Personal information
- Born: 1 October 2006 (age 19) Kastelruth, Italy

Sport
- Sport: Freestyle skiing

= Maria Gasslitter =

Italian freestyle skier (born 2006)

Maria Gasslitter (born 1 October 2006) is an Italian freestyle skier who specializes in slopestyle and big air. She represented Italy at the 2026 Winter Olympics.

==Career==
Gasslitter was born in Castelrotto in South Tyrol, the daughter of the former freestyle skier Petra Moroder. She began practicing alpine skiing until the age of 13 and then approached freestyle.

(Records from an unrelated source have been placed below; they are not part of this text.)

(** The decoder's loop, at cursor [pos] of [b]: the results it pushes, the
    final cursor and the bytes left to skip. *)
Fixpoint push_loop (fuel : nat) (max : N) (b : bytes) (pos : nat) (skip_bytes : N)
  : option (list (result OtkEnvelope FrameError) * nat * N) :=
  match fuel with
  | O => None
  | S fuel =>
      let available := len (drop pos b) in
      let skip := N.min available skip_bytes in
      let pos := (pos + N.to_nat skip)%nat in
      let skip_bytes := (skip_bytes - skip)%N in
      if (0 <? skip_bytes)%N then Some ([], pos, skip_bytes) else
      if (len (drop pos b) <? 4)%N then Some ([], pos, skip_bytes) else
      let len_u32 := from_be_bytes (take 4 (drop pos b)) in
      if (max <? len_u32)%N then
        let! (results, pos', skip') := push_loop fuel max b (pos + 4) len_u32 in
        Some (Err (OversizeFrame (Some len_u32) max) :: results, pos', skip')
      else if (len (drop pos b) <? 4 + len_u32)%N then Some ([], pos, skip_bytes)
      else
        let n := N.to_nat len_u32 in
        let result := map_err DecodeFailed (cbor_decode (take n (drop (pos + 4) b))) in
        let! (results, pos', skip') := push_loop fuel max b (pos + 4 + n) skip_bytes in
        Some (result :: results, pos', skip')
  end.

Definition push (d : StreamFrameDecoder) (input : bytes)
  : option (list (result OtkEnvelope FrameError) * StreamFrameDecoder) :=
  if (0 <? skip_bytes d)%N && negb (bool_decide (buf d = [])) then None else
  let skip := N.min (len input) (skip_bytes d) in
  let b := buf d ++ drop (N.to_nat skip) input in
  let! (results, pos, skip') := push_loop (S (length b)) (max_frame_size d) b 0 (skip_bytes d - skip) in
  Some (results, {| buf := drop pos b; max_frame_size := max_frame_size d; skip_bytes := skip' |}).

(** Feeding a sequence of chunks, as a transport does. *)
Fixpoint push_all (d : StreamFrameDecoder) (chunks : list bytes)
  : option (list (result OtkEnvelope FrameError) * StreamFrameDecoder) :=
  match chunks with
  | [] => Some ([], d)
  | c :: cs =>
      let! (r1, d1) := push d c in
      let! (r2, d2) := push_all d1 cs in
      Some (r1 ++ r2, d2)
  end.

(** ** Specification

    [frames max skip bs rs skip' rest]: with [skip] bytes still to drop, the
    bytes [bs] decode to [rs] and leave [rest] undecoded and [skip'] to
    drop. *)
Inductive frames (max : N) : N -> bytes -> list (result OtkEnvelope FrameError) -> N -> bytes -> Prop :=
  | frames_skip_more skip bs :
      (len bs < skip)%N -> frames max skip bs [] (skip - len bs) []
  | frames_skip_done skip junk bs rs skip' rest :
      (0 < skip)%N -> len junk = skip ->
      frames max 0 bs rs skip' rest -> frames max skip (junk ++ bs) rs skip' rest
  | frames_no_header bs :
      (len bs < 4)%N -> frames max 0 bs [] 0 bs
  | frames_no_payload hdr part :
      length hdr = 4 -> (from_be_bytes hdr <= max)%N -> (len part < from_be_bytes hdr)%N ->
      frames max 0 (hdr ++ part) [] 0 (hdr ++ part)
  | frames_oversize hdr bs rs skip' rest :
      length hdr = 4 -> (max < from_be_bytes hdr)%N ->
      frames max (from_be_bytes hdr) bs rs skip' rest ->
      frames max 0 (hdr ++ bs) (Err (OversizeFrame (Some (from_be_bytes hdr)) max) :: rs) skip' rest
  | frames_frame hdr payload bs rs skip' rest :
      length hdr = 4 -> (from_be_bytes hdr <= max)%N -> len payload = from_be_bytes hdr ->
      frames max 0 bs rs skip' rest ->
      frames max 0 (hdr ++ payload ++ bs) (map_err DecodeFailed (cbor_decode payload) :: rs) skip' rest.
Definition process `{Cbor OtkEvent} `{Cbor Heartbeat} (p : PostHandshakeProcessor)
    (envelope : OtkEnvelope) : option (result InboundAction ProtocolError) :=
  if bool_decide (protocol_version envelope <> negotiated_version p)
  then Some (Err (PeVersionMismatch (negotiated_version p) (protocol_version envelope))) else
  if bool_decide (source_id envelope <> producer_id p)
  then Some (Err (PeSourceMismatch (as_str (producer_id p)) (as_str (source_id envelope)))) else
  match message_type envelope with
  | MtEvent =>
      match payload envelope with
      | None => Some (Err PeMissingEventPayload)
      | Some payload =>
          match cbor_decode (A := OtkEvent) payload with
          | Err e => Some (Err (PeDecodeFailed ("OtkEvent: " +:+ e)))
          | Ok event =>
              let! traceparent := opt_filter_valid (traceparent envelope) in
              Some (Ok (ActEvent event traceparent))
          end
      end
  | MtHeartbeat =>
      match payload envelope with
      | None => Some (Err PeMissingHeartbeatPayload)
      | Some payload =>
          match cbor_decode (A := Heartbeat) payload with
          | Err e => Some (Err (PeDecodeFailed ("Heartbeat: " +:+ e)))
          | Ok _ => Some (Ok ActHeartbeat)
          end
      end
  | MtDisconnect =>
      if bool_decide (is_Some (payload envelope)) then Some (Err PeUnexpectedDisconnectPayload)
      else Some (Ok ActDisconnect)
  | other => Some (Err (PeUnexpectedMessageType other))
  end.

(** The strings of an envelope are Rust strings. *)
Definition wf_envelope (e : OtkEnvelope) : Prop :=
  from_option (fun s => utf8_valid (str_bytes s) = true) True (traceparent e).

In 2024, Gasslitter finished in 6th place in slopestyle and 9th place in big air at the FIS Freestyle Junior World Ski Championships. The following season, she won 5 round in the European Freestyle Cup.

In the 2025–26 season, Gasslitter made her debut in the freestyle World Cup in Stubai, Austria, finishing 22nd in slopestyle. On 9 January 2026, she finished in fifth place in Aspen, Colorado, U.S.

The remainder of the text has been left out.